2. The method for online monitoring of the status of an integrated distribution box based on artificial intelligence according to claim 1, characterized in that, The timing alignment process for terminal temperature, load current, and ambient temperature includes: Set a sampling period to obtain a data sequence of multiple consecutive sampling points; Linear interpolation and timestamp calibration are performed on the data sequences of terminal temperature, load current, and ambient temperature to ensure that the terminal temperature, load current, and ambient temperature are synchronized in the time dimension.

3. The method for online monitoring of the status of an integrated distribution box based on artificial intelligence according to claim 1, characterized in that, The real-time heat dissipation power of the monitoring point is equal to the product of the comprehensive heat dissipation coefficient of the monitoring point and the temperature difference, where the temperature difference is the terminal temperature at the previous moment minus the ambient temperature at the previous moment.

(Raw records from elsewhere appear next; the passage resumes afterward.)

(** C20. The fake client used by the tests, in a named namespace and while the tracked keys are
    unique (as they are in a new client), refines a map from namespace and name to objects:
    create, update and status update of named objects, get, delete and list with a label selector
    answer and change the tracked objects as the operations of the map do, and the keys stay
    unique. A create of a tracked object answers AlreadyExists, and an update, get or delete of
    an untracked one NotFound, the delete contrary to the comment of the tracker. *)
Theorem fake_client_refines_map ns ops f :
  ops = generatedFake ns → uniqueKeys (fk_objects f) → ns ≠ "" →
  (∀ replace obj r f',
     (if replace : bool then fake_Update ops obj f = (r, f') ∨ fake_UpdateStatus ops obj f = (r, f') else fake_Create ops obj f = (r, f')) →
     om_Name (objMeta obj) ≠ "" →
     uniqueKeys (fk_objects f') ∧
     match stored replace ns obj (view (fk_objects f)) with
     | inl err => r = Ret (inl err) ∧ fk_objects f' = fk_objects f
     | inr m => r = Ret (inr (RObject (normalized ns obj))) ∧ view (fk_objects f') = m
     end) ∧
  (∀ name o, name ≠ "" →
     (fake_Get ops name o f).1 =
       Ret (match view (fk_objects f) !! (ns, name) with Some obj => inr (RObject obj) | None => inl (NewNotFound name) end) ∧
     fk_objects (fake_Get ops name o f).2 = fk_objects f) ∧
  (∀ name, let '(r, f') := fake_Delete ops name f in
     uniqueKeys (fk_objects f') ∧ view (fk_objects f') = delete (ns, name) (view (fk_objects f)) ∧
     r = Ret (match view (fk_objects f) !! (ns, name) with Some _ => None | None => Some (NewNotFound name) end)) ∧
  (∀ o label, Parse (lo_LabelSelector o) = inr label →
     ∃ items, fake_List ops o f = (Ret (inr items), mkFake (fk_actions f ++ [mkAction "list" ns ListActionImpl]) (fk_objects f)) ∧
       ∀ obj, obj ∈ items ↔ (∃ name, view (fk_objects f) !! (ns, name) = Some obj) ∧ label (om_Labels (objMeta obj)) = true).
Proof.
  intros -> Hu Hns. split_and!.
  - intros replace obj r f' Hcall Hname. pose proof (tracker_add_view replace ns obj (fk_objects f) Hu) as Hview.
    pose proof (store_reply replace ns obj (fk_objects f)) as Hreply.
    assert ((r, f') = match tracker_add obj ns replace (fk_objects f) with
                      | inl err => (Ret (inl err), mkFake (fk_actions f') (fk_objects f))
                      | inr objs' => (Ret (replyOf (tracker_Get ns (om_Name (objMeta obj)) objs')), mkFake (fk_actions f') objs')
                      end) as Hr.
    { destruct replace; [destruct Hcall as [Hc|Hc]|rename Hcall into Hc]; simpl in Hc; unfold Invokes in Hc; simpl in Hc;
        destruct (tracker_add _ _ _ _); by injection Hc as <- <-. }
    destruct (tracker_add obj ns replace (fk_objects f)) as [err|objs'].
    + rewrite Hview. injection Hr as -> Hf. rewrite Hf. simpl. done.
    + destruct Hview as [Hu' ->]. rewrite (Hreply objs') in Hr by done. injection Hr as -> Hf. rewrite Hf. simpl. done.
  - intros name o Hname. simpl. unfold Invokes. simpl. rewrite tracker_Get_view by done.
    by destruct (view (fk_objects f) !! (ns, name)).
  - intros name. simpl. unfold mbind, gom_bind, Invokes, mret, gom_ret, ObjectReaction. cbn -[view]. unfold tracker_Delete.
    pose proof (removeFirst_view (ns, name) (fk_objects f) Hu) as Hrm.
    destruct (removeFirst (ns, name) (fk_objects f)) as [objs'|]; cbn -[view].
    + destruct Hrm as (Hin & Hu' & Hv & _). split_and!; [done..|]. destruct (view _ !! _) eqn:Hk; [done|].
      by apply view_None in Hk.
    + pose proof (proj2 (view_None _ _ Hu) Hrm) as Hk. split_and!; [done|by rewrite delete_id|by rewrite Hk].
  - intros o label Hp. simpl. unfold ExtractFromListOptions. rewrite Hp. eexists. split; [reflexivity|].
    intros obj. rewrite list_elem_of_In, filter_In, <- list_elem_of_In. unfold filterByNamespaceAndName.
    rewrite list_elem_of_In, filter_In, <- list_elem_of_In, (bool_decide_eq_false_2 _ Hns). simpl. rewrite andb_true_r, bool_decide_eq_true.
    split.
    + intros [[Hin Hn] Hl]. split; [|done]. exists (om_Name (objMeta obj)). apply view_Some; [done|]. split; [done|]. unfold fakeKey. by rewrite Hn.
    + intros [[name Hv] Hl]. apply view_Some in Hv as [Hin Hk]; [|done]. split; [|done]. split; [done|]. by injection Hk.
Qed.
End fake.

4. The method for online monitoring of the status of an integrated distribution box based on artificial intelligence according to claim 3, characterized in that, The method for obtaining the overall heat dissipation coefficient of the monitoring point is as follows: With the distribution box in good condition and the ambient temperature stable, the equipment was operated to a thermally stable state and then the power was cut off. The natural cooling curve of the terminal temperature decreasing over time was recorded. The section of the natural cooling curve in which the temperature difference decays is selected, and the exponential decay equation is fitted using the least squares method. The reciprocal of the extracted time constant is used as the comprehensive heat dissipation coefficient.

5. The method for online monitoring of the status of an integrated distribution box based on artificial intelligence according to claim 1, characterized in that, The step of determining the operating status of the distribution box based on the contact health status includes: When the contact health level is less than the preset health threshold, the distribution box is determined to be in normal condition. When the contact health level is greater than or equal to a preset health threshold, it is determined that there is a contact abnormality in the distribution box.

6. The method for online monitoring of the status of an integrated distribution box based on artificial intelligence according to claim 5, characterized in that, The health threshold is obtained as follows: Collect contact health data of the distribution box during its healthy steady-state operation; Calculate the mean and standard deviation of the contact health data; The mean plus three times the standard deviation is used as the health threshold.

7. An integrated distribution box status online monitoring system based on artificial intelligence, characterized in that, include: A processor and a memory, wherein the memory stores computer program instructions that, when executed by the processor, implement the online monitoring method for the status of an integrated distribution box based on artificial intelligence as described in any one of claims 1-6.